Born in London, Ont., Harding would attend Montreal’s McGill University for her undergrad before earning her LLB from Schulich in 1989. On Aug. 21, the law school announced that Harding, after nearly three decades working in the United States, had returned to her alma mater as dean.
Harding, a career educator, will be at the helm for five years, succeeding Camille Cameron, who had been dean since 2015.
In a recent interview with Law360 Canada, Harding talked diversity, post-pandemic schooling, artificial intelligence and how the school’s abiding credo of socially responsible lawyering will help guide her.
Sarah Harding, Dalhousie University
“This is a return for me — back to Dalhousie after many years in the [U.S] — so I’m excited to back at the Schulich School of Law and I’m excited to be back in Nova Scotia and I’m excited to be back in Canada,” said Harding, who before accepting the Schulich job spent 27 years at the Chicago-Kent College of Law in Illinois.
Harding acknowledged she comes to the job post-pandemic and touched on lessons learned from the “dramatic transformations” that schools endured during COVID-19 lockdowns.
While Schulich is back to 100-per cent in-person learning, there remains a need to continue to “rebuild and reacquaint the community with its strengths as an organization,” said Harding.
But the pandemic also taught school administrators the need for flexibility.
“There is certainly flexibility for students to participate remotely in some circumstances.
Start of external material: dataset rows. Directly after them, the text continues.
(** [set_entry_protection] of the entries of the four levels. *)
Definition set_entries_protection (m : t) (la flags : Z) : result t :=
  m ← at_pml4_entry m la (when_present (PML4.is_present (F := Pde))
                             (λ s e, PML4.set_protection (F := Pde) s e flags));
  m ← at_pml3_entry m la (when_present (PML3.is_present (F := Pde))
                             (λ s e, PML3.set_protection (F := Pde) s e flags));
  m ← at_pml2_entry m la (when_present (PML2.is_present (F := Pde))
                             (λ s e, PML2.set_protection (F := Pde) s e flags));
  at_pml1_entry m la
    (λ s e, s ← when_present (PML1.is_present (F := Pte))
                  (λ s e, PML1.set_protection (F := Pte) s e flags) s e;
            mret (s, e)).

Definition set_page_frame_mapping (m : t) (physical_address linear_address flags : Z) : result t :=
  at_pml1_entry m linear_address
    (λ s e, present ← PML1.is_present (F := Pte) s e;
            if present : bool then s ← PML1.set_protection (F := Pte) s e flags; mret (s, e)
            else PML1.set_mapping (F := Pte) s e physical_address flags).

Definition allocate_and_set_page_frame_mapping (m : t) (linear_address flags : Z) : result t :=
  at_pml1_entry m linear_address
    (λ s e, present ← PML1.is_present (F := Pte) s e;
            if present : bool then s ← PML1.set_protection (F := Pte) s e flags; mret (s, e)
            else PML1.set_mapping_allocate (F := Pte) s e flags).

Definition map_page (m : t) (physical_address linear_address flags : Z) : result t :=
  m ← populate m linear_address;
  m ← set_entries_protection m linear_address flags;
  set_page_frame_mapping m physical_address linear_address flags.

Definition map_page_internal (linear_address flags : Z) (m : t) : result t :=
  m ← populate m linear_address;
  m ← set_entries_protection m linear_address flags;
  allocate_and_set_page_frame_mapping m linear_address flags.

Definition with_hw (m : t) (h : hw) : t := mk (mkst h (alloc_ (state m))) (pml4_ m).

Definition map_pages (m : t) (begin end_ flags : Z) : result t :=
  assert! is_page_aligned begin;
  assert! begin <? end_;
  m ← for_pages W (page_fuel begin end_) (λ page, map_page_internal page flags) begin end_ m;
  h ← invalidate_pages W (hw_ (state m)) begin end_;
  mret (with_hw m h).

(** [set_entry_read_only] of the entries of the four levels. *)
Definition set_readonly_page (la : Z) (m : t) : result t :=
  m ← at_pml4_entry m la (when_present (PML4.is_present (F := Pde))
                             (λ s e, PML4.set_readwrite (F := Pde) s e false));
  m ← at_pml3_entry m la (when_present (PML3.is_present (F := Pde))
                             (λ s e, PML3.set_readwrite (F := Pde) s e false));
  m ← at_pml2_entry m la (when_present (PML2.is_present (F := Pde))
                             (λ s e, PML2.set_readwrite (F := Pde) s e false));
  at_pml1_entry m la
    (λ s e, s ← when_present (PML1.is_present (F := Pte))
                  (λ s e, PML1.set_readwrite (F := Pte) s e false) s e;
            mret (s, e)).

Definition set_readonly (m : t) (begin end_ : Z) : result t :=
  m ← for_pages W (page_fuel begin end_) set_readonly_page begin end_ m;
  h ← invalidate_pages W (hw_ (state m)) begin end_;
  mret (with_hw m h).

End Methods.
Arguments t : clear implicits.
End ManagedX64.

(** ** The physical memory map: managed below the kernel, unmanaged in it *)
Module ConcreteMap.

Section Methods.
Context {S : Type} `{PageFrameAllocator S} (new_table : st S → Z).

(** [managed_] is null until the heap is ready; the unmanaged map keeps no state of its
    own.  This is the i386 instance of the template. *)
Record t := mk { state : st S; managed_ : option PML2.t }.

Notation K := I386Resolver.KERNEL_VIRTUAL_START_ADDR.

Definition init (s : st S) : t := mk s None.

Definition heap_is_ready (m : t) : result t :=
  x ← ManagedI386.init (state m); mret (mk (ManagedI386.state x) (Some (ManagedI386.pml2_ x))).

Definition on_managed (m : t) (f : ManagedI386.t S → result (ManagedI386.t S)) : result t :=
  c ← deref NullDereference (managed_ m);
  x ← f (ManagedI386.mk (state m) c);
  mret (mk (ManagedI386.state x) (Some (ManagedI386.pml2_ x))).

Definition on_unmanaged (m : t) (f : hw → result hw) : result t :=
  h ← f (hw_ (state m)); mret (mk (mkst h (alloc_ (state m))) (managed_ m)).

Definition map_pages (m : t) (begin end_ flags : Z) : result t :=
  assert! is_page_aligned begin;
  assert! begin <? end_;
  if end_ <? K then on_managed m (λ x, ManagedI386.map_pages new_table x begin end_ flags)
  else on_unmanaged m
         (λ h, UnmanagedMap.map_pages (F := I386PageTableEntry.flag) (get_cr3 h) h begin end_ flags).

Definition map_page (m : t) (physical_address linear_address flags : Z) : result t :=
  if linear_address <? K
  then on_managed m (λ x, ManagedI386.map_page new_table x physical_address linear_address flags)
  else on_unmanaged m
         (λ h, UnmanagedMap.map_page (F := I386PageTableEntry.flag) (get_cr3 h) h
                 physical_address linear_address flags).

Definition set_readonly (m : t) (begin end_ : Z) : result t :=
  assert! begin <? end_;
  if end_ <? K then on_managed m (λ x, ManagedI386.set_readonly x begin end_)
  else on_unmanaged m
         (λ h, UnmanagedMap.set_readonly (F := I386PageTableEntry.flag) (get_cr3 h) h begin end_).

End Methods.
Arguments t : clear implicits.
End ConcreteMap.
I’m not [yet] fully … tuned in to all of the different policies about hybrid or what if anything professors have prohibited or permitted to do in terms of their teaching. … [But] I think we’re back to trying as much as possible to encourage the in-person engagement.”
Harding touched on Schulich’s evolution when it comes to turning an eye toward the African Nova Scotian experience, including the province’s unique history of anti-Black racism.
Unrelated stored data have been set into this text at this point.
Lemma table_at_insert c i e e' k :
  PMLEntry.entries_ c !! Z.to_nat i = Some e → 0 <= i → 0 <= k →
  PML1.page_table_ <$> PMLEntry.child_ e' = PML1.page_table_ <$> PMLEntry.child_ e →
  table_at (PMLEntry.mk (PMLEntry.page_directory_ c) (<[Z.to_nat i := e']> (PMLEntry.entries_ c))) k
  = table_at c k.
Proof.
  intros He Hi Hk Hc. unfold table_at. cbn. destruct (decide (k = i)) as [->|Hne].
  - rewrite list_lookup_insert_eq by (by eapply lookup_lt_Some). by rewrite He.
  - rewrite list_lookup_insert_ne by lia. done.
Qed.

Lemma at_pml1_entry_ok lim s c la pt (f : st S → PML1.Entry → result (st S * PML1.Entry)) :
  wf2 lim (mem (hw_ s)) c → 0 <= index2 la < COUNT → 0 <= index1 la < COUNT →
  table_at c (index2 la) = Some pt →
  ∃ e d, PML1.pte_ e = word pt (index1 la) ∧ mem (hw_ s) !! PML1.pte_ e = Some d ∧
    fits (pe_width (F := F1)) d ∧ pe_get_address (F := F1) d = frame_address (PML1.frame_ e) ∧
    frame_ok (PML1.frame_ e) ∧ PML1.pte_ e ≠ 0 ∧
    (pe_get (F := F1) UnmanagedMap.f_present d = false → PML1.frame_ e = None) ∧
    ∀ al d' fr, f s e = Ok (with_word (mkst (hw_ s) al) (PML1.pte_ e) d', PML1.mkentry (PML1.pte_ e) fr) →
      fits (pe_width (F := F1)) d' → pe_get_address (F := F1) d' = frame_address fr → frame_ok fr →
      (pe_get (F := F1) UnmanagedMap.f_present d' = false → fr = None) →
      ∃ c', PML2.at_pml1_entry COUNT COUNT index2 index1 la f s c
            = Ok (with_word (mkst (hw_ s) al) (PML1.pte_ e) d', c') ∧
        wf2 lim (<[PML1.pte_ e := d']> (mem (hw_ s))) c' ∧
        PMLEntry.page_directory_ c' = PMLEntry.page_directory_ c ∧
        ∀ k, 0 <= k → table_at c' k = table_at c k.
Proof using HK HC Hsz Hpage.
  intros Hwf Hi Hj Ht. destruct (wf2_child _ _ _ _ _ Hwf Hi Ht)
    as (e2 & p & d2 & He2 & Hp & Hpt & Hwp & Hroot & Hd2 & Ha2).
  pose proof Hwp as [Htp Hep].
  destruct (Hep (index1 la) Hj) as (e & d & H1 & H2 & H3 & H4 & H5 & H6 & H7).
  exists e, d. rewrite <-Hpt. split_and!; try done.
  { rewrite H2. by apply word_positive. }
  intros al d' fr Hf Hfits Hadr Hfr Hpr.
  unfold PML2.at_pml1_entry, PMLEntry.at_child, PMLEntry.at_entry, PMLEntry.get_entry_by_address,
    PMLEntry.get_entry. decide_Z. rewrite He2. cbn [deref mbind result_bind]. rewrite Hp.
  cbn [deref mbind result_bind]. unfold PML1.at_entry, PML1.get_pml1_entry_by_address, PML1.get_entry.
  decide_Z. rewrite H1. cbn [deref mbind result_bind]. rewrite Hf.
  cbn [mbind result_bind mret result_ret]. eexists. split; [done|].
  set (p' := PML1.mk _ _). set (e2' := PMLEntry.mkentry _ (Some p')).
  assert (∀ k, 0 <= k → table_at (PMLEntry.mk (PMLEntry.page_directory_ c)
    (<[Z.to_nat (index2 la) := e2']> (PMLEntry.entries_ c))) k = table_at c k) as Htab.
  { intros k Hk. apply (table_at_insert c (index2 la) e2); [done|lia|done|].
    cbn. by rewrite Hp. }
  split; [|done].
  destruct Hwf as (Hroott & Hent & Hdist).
  assert (∃ j, 0 <= j < COUNT ∧ PML1.pte_ e = word (PML1.page_table_ p) j) as Hpte by eauto.
  split_and!; [done| |]; cbn [PMLEntry.page_directory_ PMLEntry.entries_].
  - intros i Hi'. destruct (Hent i Hi') as (ei & di & G1 & G2 & G3 & G4 & G5).
    assert (<[PML1.pte_ e := d']> (mem (hw_ s)) !! PMLEntry.pde_ ei = Some di) as G3'.
    { rewrite lookup_insert_ne; [done|]. rewrite H2, G2. intros E.
      destruct (word_inj _ _ _ _ Htp Hroott Hj Hi' E). congruence. }
    destruct (decide (i = index2 la)) as [->|Hne].
    + rewrite He2 in G1. injection G1 as <-. exists e2', di.
      rewrite list_lookup_insert_eq by (by eapply lookup_lt_Some).
      rewrite Hp in G5. destruct G5 as (_ & G6 & G7). cbn. split_and!; try done.
      by eapply wf1_update.
    + exists ei, di. rewrite list_lookup_insert_ne by lia. split_and!; try done.
      destruct (PMLEntry.child_ ei) as [q|] eqn:Eq; [|done]. destruct G5 as (G6 & G7 & G8).
      split_and!; try done. eapply (wf1_insert _ p); try done.
      intros E. specialize (Hdist i (index2 la) Hi' Hi Hne). unfold table_at in Hdist.
      rewrite G1, He2 in Hdist. cbn in Hdist. rewrite Eq, Hp in Hdist. cbn in Hdist.
      by specialize (Hdist (f_equal Some E)).
  - intros i i' Hi1 Hi2. rewrite !Htab by lia. by apply Hdist.
Qed.

(** ** Entries of the page directory *)
Lemma distinct2 :
  (pd_present : F2) ≠ pd_readwrite ∧ (pd_present : F2) ≠ pd_supervisor ∧
  (pd_readwrite : F2) ≠ pd_supervisor.
Proof using flags2.
  apply NoDup_cons in flags2 as [H1 Hr]. apply NoDup_cons in Hr as [H2 _].
  apply not_elem_of_cons in H1 as [? H1]. apply not_elem_of_cons in H1 as [? _].
  apply not_elem_of_cons in H2 as [? _]. done.
Qed.

Lemma assign2 f d b :
  fits (pe_width (F := F2)) d →
  fits (pe_width (F := F2)) (pe_assign (F := F2) f d b) ∧
  pe_get_address (F := F2) (pe_assign f d b) = pe_get_address (F := F2) d ∧
  ∀ g, pe_get (F := F2) g (pe_assign f d b) = if decide (g = f) then b else pe_get g d.
Proof using PagingEntryLaws1.
  intros Hd. destruct (pe_contract (F := F2) d Hd) as [Hc _].
  split_and!; [apply (Hc f f b)|apply (Hc f f b)|]. intros g. apply (Hc g f b).
Qed.

Definition dir_flags (flags : Z) : bool * bool :=
  (negb (Z.land flags UnmanagedMap.WRITABLE =? 0), negb (Z.land flags UnmanagedMap.SUPERVISOR =? 0)).

Lemma dir_protection_word {Child : Type} s (e : PMLEntry.Entry Child) d flags :
  PMLEntry.pde_ e ≠ 0 → mem (hw_ s) !! PMLEntry.pde_ e = Some d → fits (pe_width (F := F2)) d →
  ∃ d', PMLEntry.set_protection (F := F2) s e flags = Ok (with_word s (PMLEntry.pde_ e) d') ∧
    fits (pe_width (F := F2)) d' ∧ pe_get_address (F := F2) d' = pe_get_address (F := F2) d ∧
    (pe_get (F := F2) pd_readwrite d', pe_get (F := F2) pd_supervisor d') = dir_flags flags.
Proof using PagingEntryLaws1 flags2.
  intros Ha Hd Hf. unfold PMLEntry.set_protection, PMLEntry.set_flag.
  rewrite (proj2 (Z.eqb_neq _ _) Ha). cbn [negb assert_then].
  set (d1 := pe_assign (F := F2) pd_readwrite d (negb (Z.land flags UnmanagedMap.WRITABLE =? 0))).
  set (d2 := pe_assign (F := F2) pd_supervisor d1 (negb (Z.land flags UnmanagedMap.SUPERVISOR =? 0))).
  destruct (assign2 pd_readwrite d (negb (Z.land flags UnmanagedMap.WRITABLE =? 0)) Hf)
    as (F1' & A1 & G1). fold d1 in F1', A1, G1.
  destruct (assign2 pd_supervisor d1 (negb (Z.land flags UnmanagedMap.SUPERVISOR =? 0)) F1')
    as (F2' & A2 & G2). fold d2 in F2', A2, G2.
  rewrite (update_entry_ok s _ _ d d1) by done. cbn [mbind result_bind].
  rewrite (update_entry_ok _ _ _ d1 d2) by (done || apply with_word_lookup).
  rewrite with_word_twice. exists d2. split; [done|]. split; [done|]. split; [congruence|].
  destruct distinct2 as (_ & _ & N). unfold dir_flags. rewrite !G2, !G1.
  rewrite (decide_True (P := (pd_supervisor : F2) = pd_supervisor)) by done.
  rewrite (decide_False (P := (pd_readwrite : F2) = pd_supervisor)) by done.
  by rewrite (decide_True (P := (pd_readwrite : F2) = pd_readwrite)).
Qed.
Last year, Schulich launched a five-day mandatory course for first-year students on racism and discrimination faced by Black people in the province, as well as in Canada.
Harding lauded the school’s commitment in this area — and not just when it comes to Black residents, but to Indigenous people and other marginalized groups as well.
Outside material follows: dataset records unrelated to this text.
Lemma putchar_view s a d ch :
  view s (text_lines a) (text_x a, text_y a) d → cursor_ok a →
  match spec_putchar a ch with
  | Ok a' => cursor_ok a' ∧
      ∃ s', putchar s ch = Ok s' ∧
            view s' (text_lines a') (text_x a', text_y a') (putchar_display a ch d)
  | Fault f => putchar s ch = Fault f
  end.
Proof.
  intros Hv Hok. unfold spec_putchar, putchar, putchar_display.
  destruct (Z.eqb_spec ch 0) as [->|Hz]; [|destruct (Z.eqb_spec ch NEWLINE) as [->|Hn];
    [|destruct (Z.eqb_spec ch BACKSPACE) as [->|Hb]]]; cbn [mbind result_bind mret result_ret].
  - rewrite spec_show_ok by done. split; [done|]. by apply show_ok.
  - assert (view (move_cursor_for_newline s) (text_lines a) (0, text_y a + 1) d) as Hv1.
    { pose proof Hv as (_ & _ & Hc & _). unfold move_cursor_for_newline. rewrite Hc.
      by eapply with_cursor_view. }
    destruct (row_of (text_y a + 1)) as [row|f] eqn:Hrow.
    + assert (cursor_ok (mkt (text_lines a) 0 (text_y a + 1))) as Hok1
        by (exists row; cbn; split; [done|lia]).
      rewrite spec_show_ok by done. split; [done|]. by apply (show_ok _ (mkt _ 0 _)).
    + unfold spec_show. cbn [text_y]. rewrite Hrow. by eapply show_out.
  - destruct Hok as (row & Hrow & Hx).
    assert (row = if text_y a =? CONSOLE_HEIGHT then 0 else text_y a) as Er.
    { apply (f_equal (λ r, match r with Ok z => z | Fault _ => 0 end)
        (eq_trans (eq_sym Hrow) (cursor_ok_row a (ex_intro _ row (conj Hrow Hx))))). }
    rewrite <-Er. unfold spec_backspace. rewrite Hrow. cbn [mbind result_bind mret result_ret].
    destruct (backspace_view _ _ _ _ _ _ Hv Hrow Hx) as (s1 & -> & Hv1).
    cbn [mbind result_bind]. pose proof (row_of_ok _ _ Hrow) as (Hr & _).
    pose proof Hv as (_ & Hlen & _).
    set (a1 := mkt _ _ _). assert (cursor_ok a1) as Hok1.
    { exists row. cbn [text_y text_x text_lines a1]. split; [done|].
      rewrite nth_set_row, Z.eqb_refl by (done || lia).
      destruct (nth_line (text_lines a) row) as [|c l] eqn:El; [cbn in *; lia|].
      rewrite length_delete; [lia|]. apply lookup_lt_is_Some. cbn [length] in *. lia. }
    rewrite spec_show_ok by done. split; [done|]. by apply (show_ok s1 a1).
  - pose proof (normal_view _ _ _ ch Hv Hok Hn Hb) as Hnv.
    destruct (spec_normal a ch) as [a'|f]; cbn [mbind result_bind]; [|by rewrite Hnv].
    destruct Hnv as (Hok' & Ha' & s1 & -> & Hv1). cbn [mbind result_bind].
    rewrite spec_show_ok by done. split; [done|].
    rewrite <-Ha'. by apply show_ok.
Qed.

Lemma rep_view s a : rep s a ↔ cursor_ok a ∧ ∃ d, view s (text_lines a) (text_x a, text_y a) d.
Proof.
  split; [intros [? ?]; eauto|]. intros (Hok & d & Hv). split; [|done].
  destruct Hv as (? & ? & ? & _). by split_and!.
Qed.

Lemma putchar_refines s a ch :
  rep s a → refines rep (pair () <$> spec_putchar a ch) (pair () <$> putchar s ch).
Proof.
  intros [Hv Hok]. pose proof (putchar_view s a _ ch Hv Hok) as Hp.
  destruct (spec_putchar a ch) as [a'|f]; cbn; [|by rewrite Hp].
  destruct Hp as (Hok' & s' & -> & Hv'). exists s'. split; [done|]. apply rep_view. eauto.
Qed.

Lemma puts_refines str s a :
  rep s a → refines rep (pair () <$> spec_puts a str) (pair () <$> puts s str).
Proof.
  revert s a. induction str as [|ch str IH]; intros s a Hr; cbn [puts spec_puts].
  { by exists s. }
  destruct (Z.eqb_spec ch 0); [by exists s|].
  pose proof (putchar_refines s a ch Hr) as Hp. cbn in Hp |- *.
  destruct (spec_putchar a ch) as [a'|f]; cbn in Hp |- *.
  - destruct Hp as (s' & E & Hr'). destruct (putchar s ch) as [s1|]; [|done].
    injection E as ->. by apply IH.
  - destruct (putchar s ch); [done|]. cbn in Hp |- *. congruence.
Qed.

(** Sending the characters of a list, one after the other. *)
Fixpoint put_list s (cs : list Z) : result (t D) :=
  match cs with [] => mret s | ch :: cs => s ← putchar s ch; put_list s cs end.

Lemma putv_loop_ok CAPACITY n i s buf cs :
  0 < CAPACITY → RingBuffer.rep CAPACITY buf cs → 0 <= i →
  i + Z.of_nat n = Z.of_nat (length cs) →
  putv_loop CAPACITY n i s buf = put_list s (drop (Z.to_nat i) cs).
Proof.
  intros Hcap Hrep. revert i s. induction n as [|n IH]; intros i s Hi Hn.
  { by rewrite drop_ge by lia. }
  destruct (nthZ_Some cs i) as [_ [ch Hch]]; [lia|]. cbn [putv_loop].
  rewrite (RingBuffer.at_ok _ Hcap _ _ _ _ Hrep Hch), (drop_nthZ cs i ch) by done.
  cbn [mbind result_bind put_list]. destruct (putchar s ch); [|done]. cbn. apply IH; lia.
Qed.

Lemma putv_ok CAPACITY s buf cs :
  0 < CAPACITY → RingBuffer.rep CAPACITY buf cs → putv CAPACITY s buf = put_list s cs.
Proof.
  intros Hcap Hrep. unfold putv, RingBuffer.size. pose proof Hrep as (_ & -> & _).
  rewrite (putv_loop_ok _ _ _ _ _ cs) by (done || lia). by rewrite drop_0.
Qed.

Lemma line_length_view s a d :
  view s (text_lines a) (text_x a, text_y a) d → cursor_ok a → ∀ x,
  ∃ n, line_length a = Ok n ∧ get_line_width (with_cursor s (x, text_y a)) = Ok n ∧
       0 <= n ∧ text_x a <= n ∧
       ∀ x', 0 <= x' <= n → cursor_ok (mkt (text_lines a) x' (text_y a)).
Proof.
  intros Hv (row & Hrow & Hx) x. unfold line_length. rewrite Hrow.
  cbn [mbind result_bind mret result_ret]. eexists. split; [done|].
  assert (view (with_cursor s (x, text_y a)) (text_lines a) (x, text_y a) d) as Hv1
    by by eapply with_cursor_view.
  destruct (line_at_view _ _ _ _ _ _ Hv1 Hrow) as (line & E & Hline).
  unfold get_line_width. change (cursor_ (with_cursor s (x, text_y a))).2 with (text_y a).
  rewrite E.
  cbn [mbind result_bind mret result_ret]. rewrite (TextLine.size_ok _ _ Hline).
  split_and!; [done|lia|lia|]. intros x' Hx'. exists row. done.
Qed.

(** The cursor moves: the text stays, the cursor goes to a column of its line and the
    hardware cursor follows. *)
Lemma moves_view s a d :
  view s (text_lines a) (text_x a, text_y a) d → cursor_ok a →
  ∃ n, line_length a = Ok n ∧
  ∀ m x', (m, x') ∈ [(move_cursor_left s, Z.max 0 (text_x a - 1));
                     (move_cursor_right s, Z.min (text_x a + 1) n);
                     (move_cursor_to_end s, n)] →
    let a' := mkt (text_lines a) x' (text_y a) in
    cursor_ok a' ∧ ∃ s', m = Ok s' ∧ view s' (text_lines a') (x', text_y a) (show a' d).
Proof.
  intros Hv Hok. pose proof Hv as (_ & _ & Hc & _).
  assert (0 <= text_x a) as H0 by (destruct Hok as (? & _ & ?); lia).
  destruct (line_length_view _ _ _ Hv Hok (text_x a + 1)) as (n & Hn & E1 & Hn0 & Hle & Hx).
  destruct (line_length_view _ _ _ Hv Hok (text_x a)) as (n' & Hn' & E2 & _).
  rewrite Hn in Hn'. injection Hn' as <-. exists n. split; [done|]. intros m x' Hm.
  assert (0 <= x' <= n) as Hx'.
  { rewrite !elem_of_cons, elem_of_nil in Hm. naive_solver lia. }
  pose proof (Hx x' Hx') as Hok'. cbn zeta. split; [done|].
  rewrite !elem_of_cons, elem_of_nil in Hm. destruct Hm as [[= -> ->]|[[= -> ->]|[[= -> ->]|[]]]].
  - apply (show_ok _ (mkt _ _ _)); [|done]. by apply advance_backward_view.
  - unfold move_cursor_right. rewrite Hc. cbn [fst snd]. rewrite E1.
    cbn [mbind result_bind cursor_ with_cursor fst snd].
    apply (show_ok _ (mkt _ _ _)); [|done]. cbn [text_lines text_x text_y].
    destruct (Z.ltb_spec n (text_x a + 1)).
    + replace (Z.min (text_x a + 1) n) with n by lia. by do 2 eapply with_cursor_view.
    + replace (Z.min (text_x a + 1) n) with (text_x a + 1) by lia. by eapply with_cursor_view.
  - unfold move_cursor_to_end.
    replace (with_cursor s (text_x a, text_y a)) with s in E2
      by (destruct s; cbn in Hc; by rewrite <-Hc).
    rewrite E2, Hc. cbn [mbind result_bind snd].
    apply (show_ok _ (mkt _ _ _)); [|done]. by eapply with_cursor_view.
Qed.

Lemma terminal_op_refines o s a : rep s a → refines rep (spec_op o a) (run_op o s).
Proof.
  intros Hr. pose proof Hr as [Hv Hok].
  destruct (moves_view _ _ _ Hv Hok) as (n & En & Hm).
  assert (∀ m x', (m, x') ∈ [(move_cursor_left s, Z.max 0 (text_x a - 1));
            (move_cursor_right s, Z.min (text_x a + 1) n); (move_cursor_to_end s, n)] →
    refines rep (pair () <$> spec_show (mkt (text_lines a) x' (text_y a))) (pair () <$> m))
    as Hmove.
  { intros m x' Hin. destruct (Hm m x' Hin) as (Hok' & s' & -> & Hv').
    rewrite spec_show_ok by done. exists s'. split; [done|]. apply rep_view. eauto. }
  destruct o as [ch| | | |str]; unfold spec_op, run_op; try rewrite En;
    cbn [mbind result_bind].
  - by apply putchar_refines.
  - apply Hmove. set_solver.
  - apply Hmove. set_solver.
  - apply Hmove. set_solver.
  - by apply puts_refines.
Qed.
“These are some of the reasons why I found this opportunity very appealing. What the school was doing here I think goes above and beyond what most other institutions are doing in terms of addressing the needs of diverse populations and really focusing on teaching our students how to be culturally competent. Because this is the world they are going to practise in — it’s a professional obligation.”
Harding was imbued with this sense of social responsibility during her time as a student at Schulich, where she became a part of the law school’s “Weldon Tradition” constituency.
Named after Richard Chapman Weldon, Schulich’s founding dean, it holds the view that lawyers have an obligation to use their skills for positive social change.
“It’s just part of the DNA of this institution. It’s a basic guiding principle of the organization. Deeply part of its culture. … It’s something that is imbued in terms of your experience here as a student — the importance of unselfish public service.”
This, Harding said, can be seen the Dalhousie Legal Aid Service, as well as students’ participation in the law school’s pro bono program.
“I think it’s incumbent on legal educators to help form lawyers who understand that they have civic duties,” said Harding. “This is a responsibility to society as part of the privilege of being a lawyer. My respect for that tradition, my belief in it … will certainly inform my leadership.”
As for artificial intelligence, Harding confirmed the school has no official policy on its use by students. Instead, faculty members can draw from “guiding principles” to help them judge what is best for their classes.
“Current faculty are encouraged to consider how they might want to permit or prohibit students from using AI as a learning and/or an assessment tool,” Harding said. “Some … may see advantages to fully integrating AI into the learning and assessment process; some may wish to permit students to use it as a learning tool but require students to clearly produce work of equivalent academic value without the use of AI tools; some may wish to be far more restrictive. Right now, faculty are encouraged to be clear about what the rules of engagement are for the classroom. To be clear about their approach to students, [and] their rationale for that approach. … [And] students may also be asked to participate in a discussion to refine that approach.”
Harding’s home is now a condo in Halifax. She has a partner and three grown children. None of her kids, them being “predominantly creative types,” have gone into law, she said.
During her off hours, Harding stays active — she runs, cross-country skis, gardens and, until her move back to Canada, kept bees.
The beekeeping began as a lockdown hobby.
“I started during the pandemic,” said Harding, who uses a protective suit and face shield. “I built a hive, acquired my first colony … and went and started that process. … It’s tough. It’s tough to keep those little bees alive during the winter. But, for me, I loved the focus of building the hive and learning something entirely new.”
Due to now being in a condo unit, with only a balcony, beekeeping is on hold until Harding can find a place to keep a hive. She called beekeeping a relaxing, “zen-like” activity.
“You have to be very calm around bees — that’s a very good thing.”